(** The contents of the frames of [U] stay. *)
Definition keeps (own : Z -> bool) (U : gmap Z Z) (m m' : memory) : Prop :=
  forall va v, U !! va = Some v -> own va = true -> mem_agree m m' (PTE2PA v) PGSIZE.

Record effect (own : Z -> bool) (P : list Z) (U : gmap Z Z) (h h' : hart) (m m' : memory) : Prop := {
  ef_hart : hart_le h h';
  ef_frame : frame P m m';
  ef_keeps : keeps own U m m';
}.

Lemma effect_refl own P U h m : effect own P U h h m m.
Proof. split; [apply hart_le_refl|done|done]. Qed.

Lemma effect_trans own P P1 P2 U U1 U2 h1 h2 h3 m1 m2 m3 :
  effect own P1 U1 h1 h2 m1 m2 -> effect own P2 U2 h2 h3 m2 m3 ->
  P1 ⊆ P -> P2 ⊆ P -> U ⊆ U1 -> U ⊆ U2 -> effect own P U h1 h3 m1 m3.
Proof.
  intros [A1 A2 A3] [B1 B2 B3] HP1 HP2 HU1 HU2. split.
  - by eapply hart_le_trans.
  - intros x Hx. rewrite B2, A2; [done|..]; intros p Hp; apply Hx; auto.
  - intros va v Hv Ho x Hx. rewrite (A3 va v), (B3 va v); eauto using lookup_weaken.
Qed.

Lemma effect_ok own P U h h' m m' : effect own P U h h' m m' -> hart_ok h -> hart_ok h'.
Proof. intros [H _ _] Hh. by eapply hart_le_ok. Qed.

Lemma effect_mono own P P' U U' h h' m m' :
  effect own P U h h' m m' -> P ⊆ P' -> U' ⊆ U -> effect own P' U' h h' m m'.
Proof.
  intros H HP HU. eapply effect_trans; [apply (effect_refl own [] U)|exact H|..|done|done|done].
  apply list_subseteq_nil.
Qed.

(** A write to a page [x] that is not the frame of a page of [U]. *)
Lemma effect_page own P U h h' m m' x :
  hart_le h h' -> x ∈ P -> page_ok x ->
  (forall va v, U !! va = Some v -> own va = true -> page_ok (PTE2PA v) /\ PTE2PA v <> x) ->
  (forall y, ~ in_page x y -> mget m' y = mget m y) ->
  effect own P U h h' m m'.
Proof.
  intros Hh Hx Hok HU Hm. split; [done|intros y Hy; by apply Hm, Hy|].
  intros va v Hv Ho y Hy. symmetry. apply Hm. unfold in_page.
  destruct (HU va v Hv Ho) as [Hok' Hne].
  destruct (pages_disjoint (PTE2PA v) x) as [?|?]; [by apply page_ok_aligned..|done|lia|lia].
Qed.

(** Memory accesses in a state whose memory and free list are exposed. *)
Lemma wpx_km_read B a (Q : Z -> world -> Prop) h env tr m fl s :
  Q (load64 m a) (World h env tr (set_km m fl s)) ->
  wpx B (read_pte a) Q (World h env tr (set_km m fl s)).
Proof. done. Qed.

Lemma wpx_km_mem B f (Q : unit -> world -> Prop) h env tr m fl s :
  Q tt (World h env tr (set_km (f m) fl s)) ->
  wpx B (modmem f) Q (World h env tr (set_km m fl s)).
Proof. done. Qed.

Lemma wpx_km_write B a v (Q : unit -> world -> Prop) h env tr m fl s :
  Q tt (World h env tr (set_km (store64 m a v) fl s)) ->
  wpx B (write_pte a v) Q (World h env tr (set_km m fl s)).
Proof. done. Qed.

Section pool.
Context `{!ImageOk I} (own : Z -> bool) (root : Z).

(** Free pages, page-table pages and frames are disjoint. *)
Lemma vm_inv_sep m fl l T U pool :
  vm_inv own m fl root l T U pool ->
  (forall x, x ∈ l -> (x ∉ tpages T) /\ (x ∉ frames own U)) /\
  (forall x, x ∈ tpages T -> x ∉ frames own U) /\
  NoDup (frames own U) /\
  (forall x, x ∈ pool <-> x ∈ l \/ x ∈ tpages T \/ x ∈ frames own U).
Proof.
  intros [_ _ Hp Hn _]. rewrite <-Hp in Hn.
  apply NoDup_app in Hn as (N1 & N2 & N3). apply NoDup_app in N3 as (N3 & N4 & N5).
  split_and!; [|done|done|].
  - intros x Hx. apply N2 in Hx. rewrite elem_of_app in Hx. tauto.
  - intros x. rewrite <-Hp. by rewrite !elem_of_app.
Qed.

Lemma vm_inv_pool m fl l T U pool pool' :
  vm_inv own m fl root l T U pool -> pool ≡ₚ pool' -> vm_inv own m fl root l T U pool'.
Proof. intros [] Hp. split; auto; by rewrite <-Hp. Qed.

(** Writes outside the free pages and the page-table pages. *)
Lemma vm_inv_ext m m' fl l T U pool :
  vm_inv own m fl root l T U pool -> mem_ok m' ->
  (forall x, x ∈ l ++ tpages T -> mem_agree m m' x PGSIZE) ->
  vm_inv own m' fl root l T U pool.
Proof.
  intros [] Hm Hag. split; auto.
  - apply (kmem_inv_ext m); [done..|]. intros p Hp. apply Hag, elem_of_app. by left.
  - apply (pt_inv_ext m); [done..|]. intros p t Ht. apply Hag, elem_of_app. right.
    apply elem_of_tpages. by exists p.
Qed.

(** Writes to a page outside the pool. *)
Lemma vm_inv_held m m' fl l T U pool x :
  vm_inv own m fl root l T U pool -> mem_ok m' -> page_ok x -> x ∉ pool ->
  (forall y, ~ in_page x y -> mget m' y = mget m y) ->
  vm_inv own m' fl root l T U pool.
Proof.
  intros Hi Hm Hx Hnp Hag. apply (vm_inv_ext m); [done..|].
  intros p Hp y Hy. symmetry. apply Hag. unfold in_page.
  assert (Hpp : p ∈ pool).
  { destruct (vm_inv_sep _ _ _ _ _ _ Hi) as (_ & _ & _ & Hin). apply Hin.
    apply elem_of_app in Hp. tauto. }
  pose proof (vm_pages _ _ _ _ _ _ _ _ Hi) as Hok. rewrite Forall_forall in Hok.
  destruct (pages_disjoint p x) as [?|?];
    [by apply page_ok_aligned, Hok|by apply page_ok_aligned|by intros ->|lia|lia].
Qed.

(** kalloc() takes a page out of the pool. *)
Lemma wpx_vm_kalloc B (Q : Z -> world -> Prop) h env tr s m fl l T U pool :
  hart_ok h -> lock_free s kmem_lock -> vm_inv own m fl root l T U pool ->
  (l = [] -> Q 0 (World (settle h) env tr (set_km m fl s))) ->
  (forall x l' fl' m' pool', l = x :: l' -> x <> 0 -> page_ok x -> pool ≡ₚ x :: pool' ->
     vm_inv own m' fl' root l' T U pool' -> effect own pool U h (settle h) m m' ->
     Q x (World (settle h) env tr (set_km m' fl' s))) ->
  wpx B kalloc Q (World h env tr (set_km m fl s)).
Proof.
  intros Hh HL Hi H0 H1. pose proof (vm_inv_sep _ _ _ _ _ _ Hi) as (S1 & S2 & S3 & S4).
  pose proof Hi as [Hk Hpt Hp Hn Hok].
  eapply wpx_kalloc; [done|done|done|auto|]. intros x l' fl' -> Hpg Hnz Hnl Hk'.
  assert (Hx : x ∈ pool) by (apply S4; left; apply list_elem_of_here).
  assert (Hag : forall y, ~ in_page x y -> mget (memset m x 5 PGSIZE) y = mget m y).
  { intros y Hy. rewrite mget_memset by llia. by rewrite decide_False. }
  destruct (S1 x ltac:(apply list_elem_of_here)) as [St Sf].
  assert (HU : forall va v, U !! va = Some v -> own va = true -> page_ok (PTE2PA v) /\ PTE2PA v <> x).
  { intros va v Hv Ho. assert (PTE2PA v ∈ frames own U) by (apply elem_of_frames; eauto).
    rewrite Forall_forall in Hok. split; [apply Hok, S4; auto|by intros <-]. }
  apply (H1 x l' fl' _ (l' ++ tpages T ++ frames own U)); [done..| | |].
  - by rewrite <-Hp.
  - rewrite <-Hp in Hn, Hok. apply NoDup_cons in Hn as [_ Hn]. apply Forall_cons in Hok as [_ Hok].
    split; [done| |done..]. apply (pt_inv_ext m); [done|]. intros p t Ht y Hy. symmetry. apply Hag.
    assert (t <> x) by (intros ->; apply St, elem_of_tpages; eauto).
    pose proof (page_ok_aligned t (pt_page _ _ _ _ Hpt p t Ht)).
    destruct (pages_disjoint t x) as [?|?];
      [done|by apply page_ok_aligned|done|unfold in_page; lia..].
  - apply (effect_page _ _ _ _ _ _ _ x); [apply hart_le_settle|done..].
Qed.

> _Your objective_: Above are the lines; repeat exactly the ones from the line containing "Lemma vm_inv_ext m" down to the line containing "pose proof Hi as [Hk Hpt Hp Hn Hok].", both inclusive.

> _Completed exercise_:
Lemma vm_inv_ext m m' fl l T U pool :
  vm_inv own m fl root l T U pool -> mem_ok m' ->
  (forall x, x ∈ l ++ tpages T -> mem_agree m m' x PGSIZE) ->
  vm_inv own m' fl root l T U pool.
Proof.
  intros [] Hm Hag. split; auto.
  - apply (kmem_inv_ext m); [done..|]. intros p Hp. apply Hag, elem_of_app. by left.
  - apply (pt_inv_ext m); [done..|]. intros p t Ht. apply Hag, elem_of_app. right.
    apply elem_of_tpages. by exists p.
Qed.

(** Writes to a page outside the pool. *)
Lemma vm_inv_held m m' fl l T U pool x :
  vm_inv own m fl root l T U pool -> mem_ok m' -> page_ok x -> x ∉ pool ->
  (forall y, ~ in_page x y -> mget m' y = mget m y) ->
  vm_inv own m' fl root l T U pool.
Proof.
  intros Hi Hm Hx Hnp Hag. apply (vm_inv_ext m); [done..|].
  intros p Hp y Hy. symmetry. apply Hag. unfold in_page.
  assert (Hpp : p ∈ pool).
  { destruct (vm_inv_sep _ _ _ _ _ _ Hi) as (_ & _ & _ & Hin). apply Hin.
    apply elem_of_app in Hp. tauto. }
  pose proof (vm_pages _ _ _ _ _ _ _ _ Hi) as Hok. rewrite Forall_forall in Hok.
  destruct (pages_disjoint p x) as [?|?];
    [by apply page_ok_aligned, Hok|by apply page_ok_aligned|by intros ->|lia|lia].
Qed.

(** kalloc() takes a page out of the pool. *)
Lemma wpx_vm_kalloc B (Q : Z -> world -> Prop) h env tr s m fl l T U pool :
  hart_ok h -> lock_free s kmem_lock -> vm_inv own m fl root l T U pool ->
  (l = [] -> Q 0 (World (settle h) env tr (set_km m fl s))) ->
  (forall x l' fl' m' pool', l = x :: l' -> x <> 0 -> page_ok x -> pool ≡ₚ x :: pool' ->
     vm_inv own m' fl' root l' T U pool' -> effect own pool U h (settle h) m m' ->
     Q x (World (settle h) env tr (set_km m' fl' s))) ->
  wpx B kalloc Q (World h env tr (set_km m fl s)).
Proof.
  intros Hh HL Hi H0 H1. pose proof (vm_inv_sep _ _ _ _ _ _ Hi) as (S1 & S2 & S3 & S4).
  pose proof Hi as [Hk Hpt Hp Hn Hok].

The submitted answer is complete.